Registry fields
Elastic Stack Serverless
Fields related to Windows Registry operations.
| Field | Description | Level |
|---|---|---|
| registry.data.bytes | Original bytes written with base64 encoding. For Windows registry operations, such as SetValueEx and RegQueryValueEx, this corresponds to the data pointed by lp_data. This is optional but provides better recoverability and should be populated for REG_BINARY encoded values.type: keyword example: ZQBuAC0AVQBTAAAAZQBuAAAAAAA= |
extended |
| registry.data.strings | Content when writing string types. Populated as an array when writing string data to the registry. For single string registry types (REG_SZ, REG_EXPAND_SZ), this should be an array with one string. For sequences of string with REG_MULTI_SZ, this array will be variable length.
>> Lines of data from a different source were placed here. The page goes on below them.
(** The lazy tail [[\s\S]*?(?=\ndef|\nclass|$)]: the shortest text after
    which the input continues with a line feed and "def", with a line feed
    and "class", or ends. *)
Fixpoint lazyBody (s : jsstring) : jsstring :=
  match s with
  | [] => []
  | c :: s' =>
      if startsWith s (nl ++ lit "def") || startsWith s (nl ++ lit "class")
      then []
      else c :: lazyBody s'
  end.

(** The expression
    [def\s+NAME\s*\([^)]*\):[\s\S]*?(?=\ndef|\nclass|$)] built for
    [funcName], tried at the head of [s]; the result is the matched text.
    [funcName] is always a capture of [\w+], so the white space before it
    and the parameter text up to the first closing parenthesis are again
    matched by their longest runs only. *)
Definition matchFuncAt (funcName s : jsstring) : option jsstring :=
  match stripPrefix (lit "def") s with
  | None => None
  | Some s1 =>
      let (ws, s2) := span isSpace s1 in
      match ws with
      | [] => None
      | _ :: _ =>
          match stripPrefix funcName s2 with
          | None => None
          | Some s3 =>
              let (ws', s4) := span isSpace s3 in
              match s4 with
              | c :: s5 =>
                  if (c =? ch "(")%N then
                    let (params, s6) := span (fun x => negb (x =? ch ")")%N) s5 in
                    match s6 with
                    | p :: q :: s7 =>
                        if ((p =? ch ")") && (q =? ch ":"))%N
                        then Some (lit "def" ++ ws ++ funcName ++ ws' ++ [ch "("]
                                     ++ params ++ lit "):" ++ lazyBody s7)
                        else None
                    | _ => None
                    end
                  else None
              | [] => None
              end
          end
      end
  end.
(** * White 200: the colour-guessing game, its palette, scoring and outcomes

    The repository holds four generations of the same browser script:
    - [main.js]: global variables, colours as arrays [[r, g, b]];
    - [part_002]: [main.js] plus the five-slot score history and the
      per-round miss counter (module [Script] below);
    - [part_001]: a [Color] class and a [state] object (module [StateObj]);
    - [part_000]: classes [Color], [Game] and the [View] adapter
      (module [Classes]).

    JavaScript numbers that hold integers are modelled by [Z] (every integer
    met here is far below 2^53); the score, which is divided by [step^2], is
    modelled by exact rationals [Q]: rounding is not modelled, and a division
    by a step of 0, which gives [Infinity] or [NaN] in JavaScript, is outside
    the model (the statements about penalties take a positive step).  The
    clock ([new Date().getTime()]) is an input [now : Z] in milliseconds.
    DOM updates are left out. *)

From Stdlib Require Import ZArith QArith String Ascii.
From Stdlib Require Import HexadecimalString.
From Stdlib Require HexString DecimalString DecimalZ.
From stdpp Require Import base list gmap strings.

#[local] Open Scope Z_scope.

(** ** The random source *)

(** One value of [Math.random()]: a number in [[0, 1)], kept as a fraction
    [s_num / s_den] with [s_num < s_den]. *)
Record sample : Type := Sample {
  s_num : N;
  s_den : positive;
  s_lt : (s_num <? Npos s_den)%N = true
}.

(** [Math.floor(Math.random() * n)] for the drawn value [u]. *)
Definition floor_mul (u : sample) (n : Z) : Z :=
  (Z.of_N (s_num u) * n) / Zpos (s_den u).

(** The generator: the sequence of values the successive calls of
    [Math.random()] return, and how many have been consumed. *)
Record Rng : Type := mkRng { draws : nat → sample; pos : nat }.

Definition random (rng : Rng) : sample * Rng :=
  (draws rng (pos rng), mkRng (draws rng) (S (pos rng))).

(** ** Arrays and [shuffle] *)

(** A reference to an array. *)
Abbreviation loc := positive (only parsing).

Section Shuffle.
Context {A : Type}.

(** [[array[i], array[j]] = [array[j], array[i]]] on an array with both
    indices in range.  The right-hand side is read first.  [shuffle] only
    calls it with [j <= i < array.length] (see [shuffle_draw_in_range]); outside
    the array JavaScript would read [undefined] and grow the array, which
    a list of [A] cannot hold, so the list is left as it is there. *)
Definition swap (i j : nat) (array : list A) : list A :=
  match array !! j, array !! i with
  | Some aj, Some ai => <[j := ai]> (<[i := aj]> array)
  | _, _ => array
  end.

(** The loop [for (let i = array.length - 1; i > 0; i--)], entered with
    the current value of [i]. *)
Fixpoint shuffle_loop (i : nat) (array : list A) (rng : Rng) : list A * Rng :=
  match i with
  | O => (array, rng)
  | S i' =>
      let '(u, rng') := random rng in
      let j := Z.to_nat (floor_mul u (Z.of_nat i + 1)) in
      shuffle_loop i' (swap i j array) rng'
  end.

(** [shuffle] on the contents of the array: the copy made by the
    parameter pattern [[...array]] is the list itself. *)
Definition shuffle (array : list A) (rng : Rng) : list A * Rng :=
  shuffle_loop (length array - 1) array rng.

(** *** The same function over a store of arrays

    Arrays are objects: a variable holds a reference, and a write through
    one reference is seen through every other.  The store maps references
    to array contents. *)
#[local] Abbreviation store := (gmap loc (list A)).

Definition store_swap (a : loc) (i j : nat) (σ : store) : store :=
  match σ !! a with
  | Some xs => <[a := swap i j xs]> σ
  | None => σ
  end.

Fixpoint shuffle_loop_ref (i : nat) (a : loc) (σ : store) (rng : Rng)
  : store * Rng :=
  match i with
  | O => (σ, rng)
  | S i' =>
      let '(u, rng') := random rng in
      let j := Z.to_nat (floor_mul u (Z.of_nat i + 1)) in
      shuffle_loop_ref i' a (store_swap a i j σ) rng'
  end.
For numeric data, such as REG_DWORD and REG_QWORD, this should be populated with the decimal representation (e.g "1").type: wildcard Note: this field should contain an array of values. example: ["C:\rta\red_ttp\bin\myapp.exe"] |
core |
| registry.data.type | Standard registry type for encoding contents type: keyword example: REG_SZ |
core |
| registry.hive | Abbreviated name for the hive. type: keyword example: HKLM |
core |
| registry.key | Hive-relative path of keys. type: keyword example: SOFTWARE\Microsoft\Windows NT\CurrentVersion\Image File Execution Options\winword.exe |
core |
| registry.path | Full path, including hive, key and value type: keyword example: HKLM\SOFTWARE\Microsoft\Windows NT\CurrentVersion\Image File Execution Options\winword.exe\Debugger |
core |
| registry.value | Name of the value written. type: keyword example: Debugger |
core |
The registry fields are expected to be nested at:
threat.enrichments.indicator.registrythreat.indicator.registry
Note also that the registry fields may be used directly at the root of the events.